Adam Bennett

Adam is a political reporter for the New Zealand Herald.

Affleck movie dumps on NZ

Film's portrayal of Kiwi diplomats' actions during Tehran crisis opposite to heroic truth

Ben Affleck (right) directs Argo and also plays the part of Tony Mendez. Photo / Supplied
Ben Affleck (right) directs Argo and also plays the part of Tony Mendez. Photo / Supplied

A Ben Affleck film about the Iranian hostage crisis of 1979-80 suggests New Zealand's embassy in Tehran refused to shelter American fugitives.

While Affleck has acknowledged the portrayal is unfair, details have emerged of New Zealand diplomats' heroism in helping the US embassy staff escape Tehran.

Affleck directs and stars in Argo, which opens here next week. It tells the story of six US diplomats who escaped the takeover of their embassy in Tehran in 1979. The film suggests the diplomats were turned away by the British and New Zealand embassies before being taken in by the Canadians. They were eventually whisked out of Iran in early 1980 in an elaborate ruse by the CIA which disguised them as a film crew.

"I struggled with this long and hard because it casts Britain and New Zealand in a way that is not totally fair," Affleck said in an interview with the NZ Herald's TimeOut.

A recent book about Canadian ambassador Ken Taylor's involvement in the affair tells how the fugitives were initially sheltered by the British and then received assistance from New Zealand ambassador Chris Beeby and his second secretary Richard Sewell.

In Our Man In Tehran, author Robert Wright quotes Mr Taylor as saying Mr Beeby was one of only a handful of Western diplomats who knew the fugitives were being sheltered by the Canadians.
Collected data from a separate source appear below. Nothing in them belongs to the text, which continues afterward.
(** One whole [toggleMistake]: the state, and what the handler itself
    showed (the reload's own toast, if any, is in the state and comes
    before [ToastToggled]).  [loadData] catches whatever it meets, so the
    handler's [catch] only sees the toggle request reject. *)
Definition toggleMistake
    (toggled : Settled JSVal)
    (mistakesRes : Settled (option (list Chat)))
    (statsRes : Settled (option (list (jsstring * SubjectStats))))
    (secondFirst : bool) (st : State) : State * list ToggleEffect :=
  match toggled with
  | Resolved _ => (loadData mistakesRes statsRes secondFirst st, [ToastToggled])
  | Rejected err => (st, [ToggleConsoleError err; ToastToggleFailed])
  end.

(** The two moments at which the book's state changes, whichever load
    they belong to and however loads overlap ([toggleMistake] has no
    guard): a load begins, a load's requests have settled. *)
Inductive LoadStep : Type :=
| LoadBegins
| LoadSettles (outcome : Settled (option (list Chat)
                                   * option (list (jsstring * SubjectStats)))).

Definition loadStep (st : State) (e : LoadStep) : State :=
  match e with
  | LoadBegins => loadData_begin st
  | LoadSettles outcome => loadData_settle getTimeRange outcome st
  end.

End Handlers.

(** [arr.sort(compare)], as the stable insertion sort: an element goes in
    front of the first one the comparison puts after it.  A comparison
    result that is not above zero, NaN included, keeps the order. *)
Fixpoint insertBy {A} (compare : A → A → float) (x : A) (l : list A) : list A :=
  match l with
  | [] => [x]
  | y :: l' => if 0 <? compare y x then x :: l else y :: insertBy compare x l'
  end.

Definition sortBy {A} (compare : A → A → float) (l : list A) : list A :=
  foldl (λ sorted x, insertBy compare x sorted) [] l.

(** [$: mostProblematicSubject = Object.entries(subjectStats)
      .filter(([_, stats]) => stats.mistakes > 0)
      .sort(([,a], [,b]) => b.mistakes - a.mistakes)[0]] *)
Definition mostProblematicSubject (st : State) : option (jsstring * SubjectStats) :=
  head
    (sortBy (λ a b, mistakes b.2 - mistakes a.2)
       (filter (λ entry, (0 <? mistakes entry.2) = true) (subjectStats st))).

(** [$: totalSubjects = Object.keys(subjectStats).length] *)
Definition totalSubjects (st : State) : nat := length (subjectStats st).

(** A subject card's bar width and its "错误率": the number before the
    [%], and the divisors of the divisions made. *)
Definition barWidth (stats : SubjectStats) : float * list float :=
  if 0 <? total stats
  then
    let '(q, divisors) := divide (mistakes stats) (total stats) in
    (q * 100, divisors)
  else (0, []).

Definition errorRate (stats : SubjectStats) : float * list float :=
  if 0 <? total stats
  then
    let '(q, divisors) := divide (mistakes stats) (total stats) in
    (Math_round (q * 100), divisors)
  else (0, []).

End MistakeBookPage.

(** * Properties *)

(** ** [trim] *)

Lemma trimStart_split (s : jsstring) :
  ∃ pre, s = pre ++ trimStart s
    ∧ Forall (λ c, isWhiteSpace c = true) pre
    ∧ (∀ c, head (trimStart s) = Some c → isWhiteSpace c = false).
Proof.
  induction s as [|c s IH]; simpl.
  - exists []. repeat split; [constructor | intros ? [=]].
  - destruct (isWhiteSpace c) eqn:Hc.
    + destruct IH as (pre & Heq & Hpre & Hhd).
      exists (c :: pre). repeat split; [simpl; congruence | by constructor | done].
    + exists []. repeat split; [constructor | simpl; congruence].
Qed.

Lemma trimStart_all_space (s : jsstring) :
  Forall (λ c, isWhiteSpace c = true) s → trimStart s = [].
Proof.
  induction 1 as [|c s Hc _ IH]; simpl; [done|]. by rewrite Hc.
Qed.

Lemma trimEnd_split (s : jsstring) :
  ∃ post, s = trimEnd s ++ post
    ∧ Forall (λ c, isWhiteSpace c = true) post
    ∧ (∀ c, last (trimEnd s) = Some c → isWhiteSpace c = false).
Proof.
  unfold trimEnd.
  destruct (trimStart_split (reverse s)) as (pre & Heq & Hpre & Hhd).
  exists (reverse pre). repeat split.
  - rewrite <- reverse_app, <- Heq. by rewrite reverse_involutive.
  - by apply Forall_reverse.
  - intros c. rewrite last_reverse. apply Hhd.
Qed.

Lemma trimEnd_head (s : jsstring) c :
  (∀ c, head s = Some c → isWhiteSpace c = false) →
  head (trimEnd s) = Some c → isWhiteSpace c = false.
Proof.
  intros Hs Hc.
  destruct (trimEnd_split s) as (post & Heq & _ & _).
  apply Hs. rewrite Heq.
  destruct (trimEnd s); [done|]. exact Hc.
Qed.

(** [trim] takes away exactly the white space at both ends. *)
Lemma trim_trimmedOf (s : jsstring) : trimmedOf s (trim s).
Proof.
  unfold trim.
  destruct (trimStart_split s) as (pre & Hs & Hpre & Hhd).
  destruct (trimEnd_split (trimStart s)) as (post & Hm & Hpost & Hlast).
  exists pre, post. repeat split; try done.
  - by rewrite <- Hm.
  - intros c. by apply trimEnd_head.
Qed.

(** White space at both ends of non-blank text determines the middle. *)
Lemma trimmedOf_unique (s t1 t2 : jsstring) :
  trimmedOf s t1 → trimmedOf s t2 → t1 = t2.
Proof.
  assert (Hstart : ∀ pre t post,
    Forall (λ c, isWhiteSpace c = true) pre →
    (∀ c, head t = Some c → isWhiteSpace c = false) →
    t ≠ [] → trimStart (pre ++ t ++ post) = t ++ post).
  { intros pre t post Hpre Hhd Hne.
    induction Hpre as [|c pre Hc _ IH]; simpl.
    - destruct t as [|c t]; [done|]. simpl. by rewrite (Hhd c eq_refl).
    - by rewrite Hc. }
  assert (Hend : ∀ t post,
    Forall (λ c, isWhiteSpace c = true) post →
    (∀ c, last t = Some c → isWhiteSpace c = false) →
    t ≠ [] → trimEnd (t ++ post) = t).
  { intros t post Hpost Hlast Hne. unfold trimEnd.
    rewrite reverse_app.
    replace (reverse post ++ reverse t) with (reverse post ++ reverse t ++ []) by by rewrite app_nil_r.
    rewrite Hstart.
    - by rewrite app_nil_r, reverse_involutive.
    - by apply Forall_reverse.
    - intros c. rewrite head_reverse. apply Hlast.
    - intros Hr. apply Hne. by rewrite <- (reverse_involutive t), Hr. }
  assert (Hblank : ∀ pre post,
    Forall (λ c, isWhiteSpace c = true) pre →
    Forall (λ c, isWhiteSpace c = true) post →
    trim (pre ++ [] ++ post) = []).
  { intros pre post Hpre Hpost. unfold trim.
    rewrite trimStart_all_space; [done|]. simpl. by apply Forall_app. }
  assert (Hkey : ∀ t, trimmedOf s t → trim s = t).
  { intros t (pre & post & -> & Hpre & Hpost & Hhd & Hlast).
    destruct (decide (t = [])) as [->|Hne].
    - by apply Hblank.
    - unfold trim. rewrite Hstart by done. by apply Hend. }
  intros H1 H2. by rewrite <- (Hkey _ H1), <- (Hkey _ H2).
Qed.
(** [view_case]. [render] is [templates.TemplateResponse] on the
    context: the page, or an exception. *)
Definition view_case (lk : link) (render : CaseContext -> outcome string)
    (token : string) : StateExn Storage string :=
  fun s =>
    match get_alert lk token s with
    | (Returned (Some alert), s') =>
        match render {| ctx_token := token;
                        ctx_risk := risk alert;
                        ctx_top_factors := top_factors alert;
                        ctx_timestamp := timestamp alert;
                        ctx_alerted := true;
                        ctx_alert_id := alert_id alert |} with
        | Returned page => (Returned page, s')
        | Raised (HTTPException code) => (Raised (HTTPException code), s')
        | Raised _ => (Raised (HTTPException 500), s')
        end
    | (Returned None, s') => (Raised (HTTPException 404), s')
    | (Raised _, s') => (Raised (HTTPException 500), s')
    end.

End CaseView.

(** ** app/shap_explain.py *)

(** What [hasattr] and attribute access find on the model object.
    [feature_importances_] is [None] when the attribute is absent or
    cannot be walked through. *)
Record ModelAttrs : Type := {
  has_tree_ : bool;
  has_estimators_ : bool;
  has_coef_ : bool;
  feature_importances_ : option (list float);
}.

(** What the libraries do during one explanation: whether [import shap]
    succeeds, whether building the data frame raises, and the row
    [shap_values[0]] (of the positive class) each explainer produces,
    or the exception it raises. *)
Record ShapWorld : Type := {
  shap_importable : bool;
  dataframe_error : option exn;
  tree_row : outcome (list float);
  linear_row : outcome (list float);
}.

(** [l[:k]]: the first [k] elements, all but the last [-k] when [k] is
    negative. *)
Definition slice_to {A : Type} (k : Z) (l : list A) : list A :=
  if 0 <=? k then firstn (Z.to_nat k) l
  else firstn (length l - Z.to_nat (- k))%nat l.

(** [zip(names, values)] into the dictionaries with keys [feature] and
    [impact]. *)
Fixpoint feature_impacts_of (names : list string) (values : list float)
    : list Factor :=
  match names, values with
  | name :: names', value :: values' =>
      {| feature := name; impact := value |}
      :: feature_impacts_of names' values'
  | _, _ => []
  end.

Section Explain.

(** [list.sort(key=lambda x: x['impact'], reverse=True)], a library
    function. *)
Variable sort_by_impact_desc : list Factor -> list Factor.

(** [features] is the request's dictionary, as its keys in order. *)
Definition _permutation_importance_fallback (model : ModelAttrs)
    (features : list string) (k : Z) : list Factor :=
  match feature_importances_ model with
  | Some importances =>
      slice_to k
        (sort_by_impact_desc (feature_impacts_of features importances))
  | None => []
  end.

Definition explain_top_k (world : ShapWorld) (model : ModelAttrs)
    (features : list string) (k : Z) : list Factor :=
  if shap_importable world then
    match dataframe_error world with
    | Some _ => _permutation_importance_fallback model features k
    | None =>
      if has_tree_ model || has_estimators_ model then
        match tree_row world with
        | Returned row =>
            slice_to k
              (sort_by_impact_desc
                 (feature_impacts_of features (List.map PrimFloat.abs row)))
        | Raised _ => _permutation_importance_fallback model features k
        end
      else if has_coef_ model then
        match linear_row world with
        | Returned row =>
            slice_to k
              (sort_by_impact_desc
                 (feature_impacts_of features (List.map PrimFloat.abs row)))
        | Raised _ => _permutation_importance_fallback model features k
        end
      else _permutation_importance_fallback model features k
    end
  else _permutation_importance_fallback model features k.

Definition safe_explain_top_k (world : ShapWorld) (model : ModelAttrs)
    (features : list string) (k : Z) : list Factor :=
  explain_top_k world model features k.

End Explain.

(** Descending by impact, as the sort orders its keys. *)
Definition impact_desc (x y : Factor) : Prop :=
  (impact y <=? impact x)%float = true.

(** ** voip_simulator.py *)

(** What the simulator does to the outside: lines it prints (with the
    exception a line ends with, if any), commands it runs, and sleeps. *)
Inductive sim_action : Type :=
| Print (text : string) (exc : option exn)
| RunCommand (argv : list string)
| Sleep (seconds : Z).

(** The machine the simulator runs on: [platform.system()], what
    running [which say] raises and what running [say] raises. *)
Record SimHost : Type := {
  sim_system : string;
  which_error : option exn;
  sim_say_error : option exn;
}.

Record VoIPSimulator : Type := {
  system : string;
  voice_enabled : bool;
}.

Definition sim_emit (a : sim_action) : StateExn (list sim_action) unit :=
  fun out => (Returned tt, out ++ [a]).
Mr Taylor said Mr Beeby and his Danish counterpart went well beyond their official mandates to assist in sheltering them.
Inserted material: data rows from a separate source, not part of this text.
(* ===== verification/Prelude.v ===== *)
(** * Bourbon: a verification of the storage engine and its learned indexes

    The program is LevelDB extended with learned indexes (Bourbon): a
    log-structured merge tree whose tables and levels are searched, when a model
    has been trained for them, through a piecewise linear function from keys to
    positions.  A write goes to a log and to a memtable; full memtables become
    tables of level 0; compactions merge tables into the next level; the set of
    tables is a version, and every change of it is a record of the MANIFEST.  A
    read asks the memtables and then the version, level by level; a scan merges
    iterators over all of them.

    ** Files and sources

    Foundations:
    - Prelude (this file): notations, tactics, hints, lemmas on lists, integers
      and machine words;
    - Status (include/leveldb/status.h, util/status.cc); Coding
      (util/coding.cc); Crc32c (util/crc32c.cc); Logging (util/logging.cc);
      Random (util/random.h); Arena (util/arena.cc);
    - Env (include/leveldb/env.h): files as type classes, with the laws of files
      whose operations succeed; [flat_file] implements them.

    Environments:
    - MemEnv, MemEnvProofs (helpers/memenv/memenv.cc): the file system in memory;
    - PosixFile, PosixFileProofs, PosixEnv, PosixEnvProofs (util/env_posix.cc):
      files, limiters, names, locks and the background thread over an interface of
      the system calls.

    Keys and writes:
    - Comparator (util/comparator.cc), DbFormat (db/dbformat.cc): keys, internal
      keys and their order;
    - Log, LogProofs (db/log_writer.cc, db/log_reader.cc): the log;
    - WriteBatch (db/write_batch.cc): batches;
    - SkipList, SkipListProofs (db/skiplist.h), MemTable, MemIter
      (db/memtable.cc);
    - VLog (mod/Vlog.cpp and the pointers of [DBImpl::Put] and [DBImpl::Get]);
    - DbWrite, DbWriteProofs (db/db_impl.cc): the queue of writers, group commit
      and [MakeRoomForWrite].

    Tables:
    - Bloom (util/hash.cc, util/bloom.cc), FilterBlock (table/filter_block.cc);
    - Iterator (include/leveldb/iterator.h), TwoLevel
      (table/two_level_iterator.cc), Merger, MergerProofs (table/merger.cc);
    - Format (table/format.cc), Block, BlockProofs (table/block.cc,
      table/block_builder.cc), TableBuilder (table/table_builder.cc), Table,
      TableProofs, TableGet (table/table.cc);
    - Cache, CacheProofs, CacheClient (util/cache.cc); TableCache,
      LevelReadProofs, TableCacheProofs (db/table_cache.cc): the
      table cache over the sharded cache, with the lookups through models.

    Learned indexes:
    - ModUtil (mod/util.cpp), Plr, PlrProofs (mod/plr.cpp), LearnedIndex,
      LearnedIndexProofs (mod/learned_index.cpp), LearnScheduler
      (mod/CBMode_Learn.cpp and the queue of util/env_posix.cc): which files are
      learned when; ModelFile: the text files of models ([WriteModel],
      [ReadModel], and [WriteLevelModel], [ReadLevelModel] of db/version_set.cc).

    The tree:
    - VersionEdit (db/version_edit.cc), Version, VersionGet, VersionGetProofs,
      VersionBuilder, VersionBuilderProofs, Compaction, CompactionProofs,
      CompactionInput, VersionSet, ManifestProofs, VersionGc
      (db/version_set.cc), Filename (db/filename.cc);
    - CompactionWork, CompactionDrop, CompactionWorkProofs, CompactionInstall
      (db/db_impl.cc, [DoCompactionWork], [InstallCompactionResults]);
    - Builder (db/builder.cc and the flush of a memtable).

    The database (db/db_impl.cc):
    - DbOpen, DbOpenProofs: opening, the replay of logs, removing a database and
      the limits of options;
    - DbGet (and db/snapshot.h): reads at snapshots; DbIter, DbIterProofs
      (db/db_iter.cc): the iterator of the database; DbScan:
      [NewInternalIterator] and [NewIterator];
    - Background, BackgroundProofs, TrivialMove: the scheduling of compactions,
      manual compactions and closing;
    - Repair (db/repair.cc): rebuilding a database whose MANIFEST is lost.

    Where components meet, the client is written against a class and the
    implementation is an instance: [Comparator], [WritableFile],
    [SequentialFile], [RandomAccessFile], [FileSystem], [Checksum], [Snappy],
    [FilterPolicy], [Iterator], [BlockCache], [TableReader], [TableIterators],
    [Arith] and the system calls of PosixFile and PosixEnv.  A class whose name
    ends in [Ok] states what the client relies on.

    ** How the code is read

    Machine integers are numbers with the wrap-around written out ([u32],
    [u64], [i32], [i64]).  Slices and strings are lists of bytes; pointers into a buffer are
    the rest of the buffer or an offset.  Heap structures that are shared and
    changed in place (the nodes of the skip list, the arena, the entries of the
    cache) are kept as heaps with addresses; objects with one owner are values.
    A failed assertion, undefined behaviour or exhausted fuel is [None], so a
    theorem that gives [Some] says that none of them happens (the assertions of
    [TableBuilder::Add] and [Flush] are in [Add_asserted] and [Flush_asserted], and
    [asserts_hold] says that they hold).  Errors of the
    environment are values of [Status] and are followed on every path.
    [double] is the interface [Arith]: exact rationals for the error bounds, IEEE
    binary64 to run the code and for the findings about rounding.  What threads
    do between the points where a mutex is held, and the atomic pointers of the
    skip list, are single steps of transition systems.

    ** What the theorems show

    - Durability: a log cut at any byte yields the records that are complete
      ([log_crash_roundtrip]), the reader ends on any input
      ([log_reader_total]), a reopened writer goes on at the right offset
      ([log_writer_offset]); a MANIFEST cut by a crash is recovered to a state
      that holds at least what was synced ([manifest_crash_recovery]); opening
      replays what was complete in a cut log ([log_recovery_correct]); edits
      survive their encoding ([version_edit_roundtrip]) and any bytes decode to a
      well-formed edit ([version_edit_decode_safe]); CURRENT is switched
      atomically ([set_current_file_atomic]); values are read back from the
      value log, on files that show what is appended only once it is flushed
      ([value_log_roundtrip]).
    - Repair: logs become tables ([repair_converts_log]), damaged tables keep what
      can be read ([repair_salvages_table]), and the database opens with exactly
      its tables ([repair_then_recover]; but see [repair_returns_old_value]).
      Removing a database deletes its files and no others ([destroy_db_exact]).
    - Writes, while nothing fails: a group commit applies the batches of the queue in
      order, and logs them in the modes below 7 ([group_commit_correct]), every writer is served ([every_writer_served]),
      and what [Write] committed is read ([committed_write_is_read]); a flush turns
      a memtable into one table with the same entries ([flush_memtable_correct]).
    - Reads: memtables, versions and the database answer with the newest visible
      entry ([memtable_get_newest], [batch_read_your_writes],
      [version_get_newest], [db_get_newest], in the modes other than 9 and for any
      reader of tables that meets [TableReaderOk], as the tables on disk do:
      [disk_reader_ok]); a table finds what it was built from
      ([table_lookup_correct], [table_iterator_refines],
      [block_iterator_refines]), also through the caches and, where the prediction
      holds the position, the models ([cache_contract], [table_cache_get_correct];
      but see [level_read_ignores_snapshot]) and through filters without
      false negatives ([bloom_no_false_negatives],
      [filter_block_no_false_negatives]).
    - Scans: the iterators refine walks over sorted lists
      ([two_level_iterator_refines], [merging_iterator_refines],
      [db_iterator_refines]), and a scan of the database shows what reads find
      ([scan_agrees_with_get]).
    - Learned search: the error bound of the regression ([plr_error_bound]), the
      interval predicted for a key holds its position
      ([file_model_finds_every_key]), a level model chooses the file the binary
      search would ([level_model_same_file]) and stays in step with its level
      ([level_models_in_step]); what is learned and when
      ([cb_learns_iff_beneficial], [prepare_turn_correct]); models are read back from
      their files ([models_survive_reopening]; but see [saved_model_loses_keys] and
      [nan_model_unreadable]).
    - Compaction: the inputs of the level are chosen so that no older entry of theirs
      stays behind, and those of the next level so that they cover them
      ([pick_compaction_safe], [compact_range_safe]); they are read through their
      merge ([input_iterator_correct]), the outputs answer as the inputs did
      ([compaction_preserves_reads]), installing them keeps the tree, and every read
      if the inputs of the next level leave no older entry behind either
      ([compaction_install_correct], [trivial_move_correct]; the code does not see to
      that: [deleted_key_returns]), and the builder of versions implements maps from
      numbers to files ([builder_refines_map], [builder_batch_equiv]); files are
      deleted exactly when no version needs them ([obsolete_files_exact]).
    - Concurrency: a reader of the skip list during an insertion sees the old or
      the new list ([skiplist_concurrent_read]); at most one background call is
      scheduled, and one whenever the work that the code schedules is there
      ([background_schedule_invariant]; but see [abandoned_manual_crashes]); the background thread runs what is scheduled
      ([scheduled_work_runs]).
    - Environments: [memenv_refines], [posix_writable_file_correct],
      [mmap_read_bounds], [second_lock_unlocks].
    - Formats and arithmetic: internal keys, batches, varints, checksums, the
      generator, the arena, approximate sizes ([approximate_sizes_add]).

    ** Fuel

    Loops that are not structural take fuel; the theorems say how much is
    enough.  The log reader, the replay of a log, the loop of [Recover] and
    [ReadFileToString] need more than the bytes of the file (each turn consumes a
    byte); [MakeRoomForWrite] four turns more than it waits; the loop of a
    compaction more than the entries of its inputs; the searches of the skip list
    more than its nodes; the iterators of blocks, tables, levels and the database
    more than the entries or files they pass; the binary search of a level read
    the length of the interval; the eviction loop of the cache the length of
    its list; the files in memory the blocks they touch; the system calls of
    PosixFile the interruptions and bytes; the loop over learned files their
    number; a repair needs more than
    the bytes of a log and the entries of a table; the file of a model more than its
    segments and its lines.

    ** Not modelled

    - DBImpl: properties and statistics.  The references that an iterator gives
      back when it is deleted are a step of VersionGc.  The destructor of
      [VersionSet::Builder], which gives back references to files.
    - util/env_windows.cc and the loggers: system calls of another platform;
      port/: locks; db/c.cc: bindings; db/dumpfile.cc, db/leveldbutil.cc: tools;
      util/options.cc: settings, which are arguments of the operations that read
      them (the limits of sizes are in DbOpen); benchmarks, tests and
      mod/cxxopts.hpp.
    - Statistics of mod/ (stats, timer, histograms): measurements of time.
    - Rounding of [double] in the error bounds: the theorems on predictions are
      over exact arithmetic, with counterexamples in binary64. *)

From Stdlib Require Import ZArith Lia Sorting.Sorted.
From Stdlib Require Strings.Byte.
From stdpp Require Import base numbers list strings.
From stdpp Require countable.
"They were caught in a box," said Mr Taylor. "Iran was New Zealand's largest customer for lamb, and it was a big market for the Danes' dairy products. So although both governments were very supportive of Canadian efforts, the two ambassadors had to quietly go beyond any [formal] instructions, quite understandably, because their countries didn't want to jeopardise a very valuable market ...

"Both of the ambassadors were very careful not to jeopardise their countries' position, but at the same time - I can say this 30 years later - they went considerably beyond their mandate ..."
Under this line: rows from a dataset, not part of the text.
Definition GetVarint32Ptr (p : bytes) : option (Z * bytes) :=
  match p with
  | b :: p' => if Z.land (bz b) 128 =? 0 then Some (bz b, p') else GetVarint32PtrFallback p
  | [] => GetVarint32PtrFallback p
  end.

Definition GetVarint64Ptr (p : bytes) : option (Z * bytes) :=
  GetVarint_loop 64 63 0 0 p.

Definition GetVarint32 (input : bytes) : option (Z * bytes) := GetVarint32Ptr input.
Definition GetVarint64 (input : bytes) : option (Z * bytes) := GetVarint64Ptr input.

(** [bool GetLengthPrefixedSlice(Slice* input, Slice* result)]. *)
Definition GetLengthPrefixedSlice (input : bytes) : option (bytes * bytes) :=
  match GetVarint32 input with
  | Some (len, input) =>
      if len <=? blen input then Some (btake len input, bdrop len input) else None
  | None => None
  end.

(** * Round trips *)

Lemma EncodeFixed32_length v : blen (EncodeFixed32 v) = 4.
Proof. done. Qed.

Lemma EncodeFixed64_length v : blen (EncodeFixed64 v) = 8.
Proof. done. Qed.

Lemma DecodeFixed32_sum ptr :
  DecodeFixed32 ptr =
    bz (byte_at ptr 0) + bz (byte_at ptr 1) * 2 ^ 8 +
    bz (byte_at ptr 2) * 2 ^ 16 + bz (byte_at ptr 3) * 2 ^ 24.
Proof.
  unfold DecodeFixed32.
  pose proof (bz_range (byte_at ptr 0)). pose proof (bz_range (byte_at ptr 1)).
  pose proof (bz_range (byte_at ptr 2)). pose proof (bz_range (byte_at ptr 3)).
  rewrite (lor_disjoint_add (bz (byte_at ptr 0))) by lia.
  rewrite (lor_disjoint_add (bz (byte_at ptr 0) + _)) by lia.
  rewrite lor_disjoint_add by lia. lia.
Qed.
Mr Beeby visited the fugitives as they sheltered in a Canadian diplomat's home, played chess and brought them "little delicacies" to add variety to their food.

He also rented a vacant house not far from his own which the fugitives could have been moved to quickly if they were discovered by the Iranians. Mr Sewell obtained Iranian disembarkation forms which were required to provide the documentation necessary to get the fugitives on a flight out of Tehran.

He also ferried the fugitives to a briefing and boozy dinner party the night before they left, which was also attended by Mr Beeby. The following morning Mr Sewell drove the group to the airport where they boarded a SwissAir jet.

The New Zealanders' role in the escape was not well known outside diplomatic circles. Mr Sewell died in Wellington in the late 1980s, and Mr Beeby died in Geneva in 2000.

Merwyn Norrish, who was Foreign Affairs Secretary at the time, yesterday confirmed he was aware of Mr Beeby's involvement in the affair, "and so in fact was the Prime Minister of the day [Robert Muldoon] although he didn't want to admit that publicly".

Former diplomat Priscilla Williams, who was a close friend of Mr Sewell, said she was aware of his involvement though not the extent. She was not surprised to learn of details given in the book.

"Both Chris and Richard would be the sort of people likely to do such activities.

"Richard was a lovely person and very ... willing to go a bit outside his comfort zone to help people."